_Instructions for the task_. Your answer should be the exact lines of the data below from the one containing "replace (Z.pred (hi" through the one containing "- rewrite frames_cons, Hm"; please include nothing else.

_The data_.
(** ** deallocuvm *)

(** The frames of the pages from [n] up to [hi], in order. *)
Definition frames s (d n hi : Z) : list Z :=
  omap (fun m => if mapped s d m then Some (frame s d m) else None) (seqZ n (hi - n)).

Lemma frames_done s d n hi : hi <= n -> frames s d n hi = [].
Proof. intros Hn. unfold frames. by rewrite seqZ_nil by lia. Qed.
Lemma frames_cons s d n hi :
  n < hi -> frames s d n hi =
    if mapped s d n then frame s d n :: frames s d (n + 1) hi else frames s d (n + 1) hi.
Proof.
  intros Hn. unfold frames. rewrite seqZ_cons by lia. cbn.
  replace (Z.pred (hi - n)) with (hi - (n + 1)) by lia. by destruct (mapped s d n).
Qed.
Lemma frames_skip s d hi k : forall n,
  (forall m, n <= m < n + Z.of_nat k -> mapped s d m = false) ->
  frames s d n hi = frames s d (n + Z.of_nat k) hi.
Proof.
  induction k as [|k IH]; intros n Hm; [by rewrite Z.add_0_r|].
  destruct (decide (n < hi)).
  - rewrite frames_cons, Hm by lia. rewrite (IH (n + 1)) by (intros; apply Hm; lia). f_equal. lia.
  - by rewrite !frames_done by lia.
Qed.
Lemma frames_ext s s' d n hi :
  (forall m, n <= m < hi -> entry s' d m = entry s d m) -> frames s' d n hi = frames s d n hi.
Proof.
  intros He. unfold frames. apply list_omap_ext, Forall_Forall2_diag, Forall_forall.
  intros m Hm%elem_of_seqZ. unfold mapped, frame. by rewrite He by lia.
Qed.
Lemma elem_of_frames s d n hi p :
  p ∈ frames s d n hi <-> exists m, n <= m < hi /\ mapped s d m = true /\ p = frame s d m.
Proof.
  unfold frames. rewrite list_elem_of_omap. split.
  - intros (m&Hm%elem_of_seqZ&E). exists m. destruct (mapped s d m); [|done]. injection E as <-.
    split; [lia|done].
  - intros (m&Hm&E&->). exists m. rewrite elem_of_seqZ, E. split; [lia|done].
Qed.

(** The jump over an absent table. *)
Lemma skip_table n :
  0 <= n < UPAGES ->
  u32 (u32 (PGADDR (PDX (n * PGSIZE) + 1) 0 0 - PGSIZE) + PGSIZE) = (n / 1024 + 1) * 1024 * PGSIZE /\
  n < (n / 1024 + 1) * 1024 <= UPAGES.
Proof.
  intros Hn. assert (0 <= n < 2 ^ 20) as Hn20 by (unfold UPAGES in Hn; lia).
  destruct (page_addr n Hn20) as [Hr Hdiv].
  pose proof (Z.div_mod n 1024 ltac:(done)) as E. pose proof (Z.mod_pos_bound n 1024 ltac:(done)).
  assert (0 <= n / 1024 < 512) as Hi.
  { split; [apply Z.div_pos; lia|]. apply Z.div_lt_upper_bound; [done|]. unfold UPAGES in Hn. lia. }
  split; [|unfold UPAGES in *; lia]. unfold PGADDR. rewrite PDX_page, Hdiv by done.
  change (Z.shiftl 0 12) with 0. rewrite !Z.lor_0_r, Z.shiftl_mul_pow2 by lia.
  unfold PGSIZE. rewrite (u32_small (_ * 2 ^ 22)) by lia.
  rewrite (u32_small (_ - 4096)) by lia. rewrite u32_small by lia. lia.
Qed.

(** What [dealloc_loop] leaves. *)
Record unmapped s (d : Z) (l : list Z) (n hi : Z) s' : Prop := mkUnmapped {
  um_dir : dir_ok s' d (reverse (frames s d n hi) ++ l);
  um_user : user_ok s' d (reverse (frames s d n hi) ++ l);
  um_entry m : 0 <= m < 2 ^ 20 ->
    entry s' d m = if decide (n <= m < hi /\ mapped s d m = true) then 0 else entry s d m;
  um_table i : 0 <= i < 1024 -> present s' d i = present s d i /\ table s' d i = table s d i;
  um_frame q : q ∉ frames s d n hi ->
    (forall i, 0 <= i < 1024 -> present s d i = true -> table s d i <> q) -> m_page s' q = m_page s q
}.

Lemma unmapped_skip s d l n n' hi s' :
  n <= n' -> (forall m, n <= m < n' -> mapped s d m = false) ->
  unmapped s d l n' hi s' -> unmapped s d l n hi s'.
Proof.
  intros Hn Hm [H1 H2 H3 H4 H5].
  assert (frames s d n hi = frames s d n' hi) as E.
  { rewrite (frames_skip s d hi (Z.to_nat (n' - n)) n); [f_equal; lia|]. intros m Hmr. apply Hm. lia. }
  split; rewrite ?E; try done. intros m Hmr. rewrite H3 by done.
  destruct (decide (n <= m < n')) as [Hin|Hout].
  - rewrite Hm by done. rewrite !decide_False by (by intros [_ ?]). done.
  - apply decide_ext. assert (n' <= m < hi <-> n <= m < hi) as -> by lia. done.
Qed.
(* ===== verification/Fcntl.v ===== *)
(** * Open modes (xv6-public/fcntl.h) *)

From S2P Require Import Prelude.

Abbreviation O_RDONLY := 0x000 (only parsing).
Abbreviation O_WRONLY := 0x001 (only parsing).
Abbreviation O_RDWR := 0x002 (only parsing).
Abbreviation O_CREATE := 0x200 (only parsing).
(* ===== verification/Sh.v ===== *)
(** * The shell's parser (xv6-public/sh.c)

    A pointer into the command line is the suffix it points at; the parser's
    state is the pointer [*ps].  A counted string is the pair of the suffixes
    at its begin and end.  [nulterminate] then works on the buffer itself, at
    the position of a suffix.  Tree nodes are values: [malloc] is taken to
    succeed, as the code takes it to. *)

From S2P Require Import Prelude Fcntl.

Module Sh.

Definition MAXARGS : nat := 10.

Definition token : Type := (list Z * list Z)%type.

Inductive cmd : Type :=
  | EXEC (argv : list token)
  | REDIR (c : cmd) (file : token) (mode fd : Z)
  | PIPE (left right : cmd)
  | LIST (left right : cmd)
  | BACK (c : cmd).

(** ** Tokens *)

Definition whitespace : list Z := [32; 9; 13; 10; 11].
(** The characters <|>&;() *)
Definition symbols : list Z := [60; 124; 62; 38; 59; 40; 41].
Definition strchr (cs : list Z) (c : Z) : bool := existsb (Z.eqb c) cs.
Arguments strchr : simpl never.

Fixpoint skipws (s : list Z) : list Z :=
  match s with
  | [] => []
  | c :: s' => if strchr whitespace c then skipws s' else s
  end.
Fixpoint skipword (s : list Z) : list Z :=
  match s with
  | [] => []
  | c :: s' => if negb (strchr whitespace c) && negb (strchr symbols c) then skipword s' else s
  end.

(** The kind of the token, and its begin and end. *)
Definition gettoken : M (list Z) (Z * token) := fun ps =>
  let s := skipws ps in
  let '(r, eq) :=
    match s with
    | [] => (0, s)
    | c :: s1 =>
        if strchr [124; 40; 41; 59; 38; 60] c then (c, s1) else
        if c =? 62 then
          match s1 with
          | c' :: s2 => if c' =? 62 then (43, s2) else (c, s1)
          | [] => (c, s1)
          end
        else (97, skipword s)
    end in
  Ok (r, (s, eq)) (skipws eq).

Definition peek (toks : list Z) : M (list Z) bool := fun ps =>
  let s := skipws ps in
  Ok (match s with [] => false | c :: _ => strchr toks c end) s.

(** ** Commands *)

(** [cmd->argv[argc] = q; cmd->eargv[argc] = eq], where [cmd] is the node
    below the redirections of [r]. *)
Fixpoint push_arg (r : cmd) (t : token) : cmd :=
  match r with
  | EXEC argv => EXEC (argv ++ [t])
  | REDIR c file mode fd => REDIR (push_arg c t) file mode fd
  | _ => r
  end.

Definition redir (tok : Z) (file : token) (c : cmd) : cmd :=
  if tok =? 60 then REDIR c file O_RDONLY 0 else
  if tok =? 62 then REDIR c file (Z.lor O_WRONLY O_CREATE) 1 else
  if tok =? 43 then REDIR c file (Z.lor O_WRONLY O_CREATE) 1 else c.

Fixpoint parseredirs (fuel : nat) (c : cmd) : M (list Z) cmd :=
  match fuel with
  | O => spin
  | S fuel' =>
      b <- peek [60; 62] ;;
      if negb b then ret c else
      t <- gettoken ;;
      f <- gettoken ;;
      if negb (f.1 =? 97) then panic "missing file for redirection" else
      parseredirs fuel' (redir t.1 f.2 c)
  end.

Fixpoint parseargs (fuel : nat) (argc : nat) (r : cmd) : M (list Z) cmd :=
  match fuel with
  | O => spin
  | S fuel' =>
      b <- peek [124; 41; 38; 59] ;;
      if (b : bool) then ret r else
      t <- gettoken ;;
      if t.1 =? 0 then ret r else
      if negb (t.1 =? 97) then panic "syntax" else
      let r := push_arg r t.2 in
      if (MAXARGS <=? argc + 1)%nat then panic "too many args" else
      r <- parseredirs fuel' r ;;
      parseargs fuel' (argc + 1) r
  end.

Fixpoint parsebacks (fuel : nat) (c : cmd) : M (list Z) cmd :=
  match fuel with
  | O => spin
  | S fuel' =>
      b <- peek [38] ;;
      if negb b then ret c else gettoken ;; parsebacks fuel' (BACK c)
  end.

Fixpoint parseline (fuel : nat) : M (list Z) cmd :=
  match fuel with
  | O => spin
  | S fuel' =>
      c <- parsepipe fuel' ;;
      c <- parsebacks fuel' c ;;
      b <- peek [59] ;;
      if negb b then ret c else
      gettoken ;;
      r <- parseline fuel' ;;
      ret (LIST c r)
  end
with parsepipe (fuel : nat) : M (list Z) cmd :=
  match fuel with
  | O => spin
  | S fuel' =>
      c <- parseexec fuel' ;;
      b <- peek [124] ;;
      if negb b then ret c else
      gettoken ;;
      r <- parsepipe fuel' ;;
      ret (PIPE c r)
  end
with parseexec (fuel : nat) : M (list Z) cmd :=
  match fuel with
  | O => spin
  | S fuel' =>
      b <- peek [40] ;;
      if (b : bool) then parseblock fuel' else
      r <- parseredirs fuel' (EXEC []) ;;
      parseargs fuel' 0 r
  end
with parseblock (fuel : nat) : M (list Z) cmd :=
  match fuel with
  | O => spin
  | S fuel' =>
      b <- peek [40] ;;
      if negb b then panic "parseblock" else
      gettoken ;;
      c <- parseline fuel' ;;
      b <- peek [41] ;;
      if negb b then panic "syntax - missing )" else
      gettoken ;;
      parseredirs fuel' c
  end.

(** ** The whole line *)

(** The C string at the begin of a buffer. *)
Fixpoint cstring (b : list Z) : list Z :=
  match b with
  | [] => []
  | c :: b' => if c =? 0 then [] else c :: cstring b'
  end.

(** The position of a suffix in a line of length [n]; a 0 written there. *)
Definition pos (n : nat) (s : list Z) : nat := n - length s.
Definition cut (n : nat) (t : token) (buf : list Z) : list Z := <[pos n t.2 := 0]> buf.

Fixpoint nulterminate (n : nat) (c : cmd) (buf : list Z) : list Z :=
  match c with
  | EXEC argv => foldl (fun b t => cut n t b) buf argv
  | REDIR c file _ _ => cut n file (nulterminate n c buf)
  | PIPE l r | LIST l r => nulterminate n r (nulterminate n l buf)
  | BACK c => nulterminate n c buf
  end.

(** A call of a parsing routine takes a byte within three further calls. *)
Definition parsecmd : M (list Z) cmd := fun buf =>
  let s := cstring buf in
  match parseline (5 * length s + 5) s with
  | Ok c s' =>
      match skipws s' with
      | [] => Ok c (nulterminate (length s) c buf)
      | _ :: _ => Panic "syntax"
      end
  | Sleep ch _ => Sleep ch buf
  | Panic msg => Panic msg
  | Fault => Fault
  | Spin => Spin
  end.

(** ** Tokens are words between delimiters *)

Definition wordchar (c : Z) : bool := negb (strchr whitespace c) && negb (strchr symbols c).
Definition delim (s : list Z) : bool := match s with [] => true | c :: _ => negb (wordchar c) end.

Lemma sfx_trans (a b c : list Z) : a `suffix_of` b -> b `suffix_of` c -> a `suffix_of` c.
Proof. intros. by etrans. Qed.
(** Chains of suffixes. *)
Ltac sfx :=
  cbn [fst snd] in *;
  solve [reflexivity | repeat first [eassumption | eapply sfx_trans; [eassumption|]]].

_Solution below_.
  replace (Z.pred (hi - n)) with (hi - (n + 1)) by lia. by destruct (mapped s d n).
Qed.
Lemma frames_skip s d hi k : forall n,
  (forall m, n <= m < n + Z.of_nat k -> mapped s d m = false) ->
  frames s d n hi = frames s d (n + Z.of_nat k) hi.
Proof.
  induction k as [|k IH]; intros n Hm; [by rewrite Z.add_0_r|].
  destruct (decide (n < hi)).
  - rewrite frames_cons, Hm by lia. rewrite (IH (n + 1)) by (intros; apply Hm; lia). f_equal. lia.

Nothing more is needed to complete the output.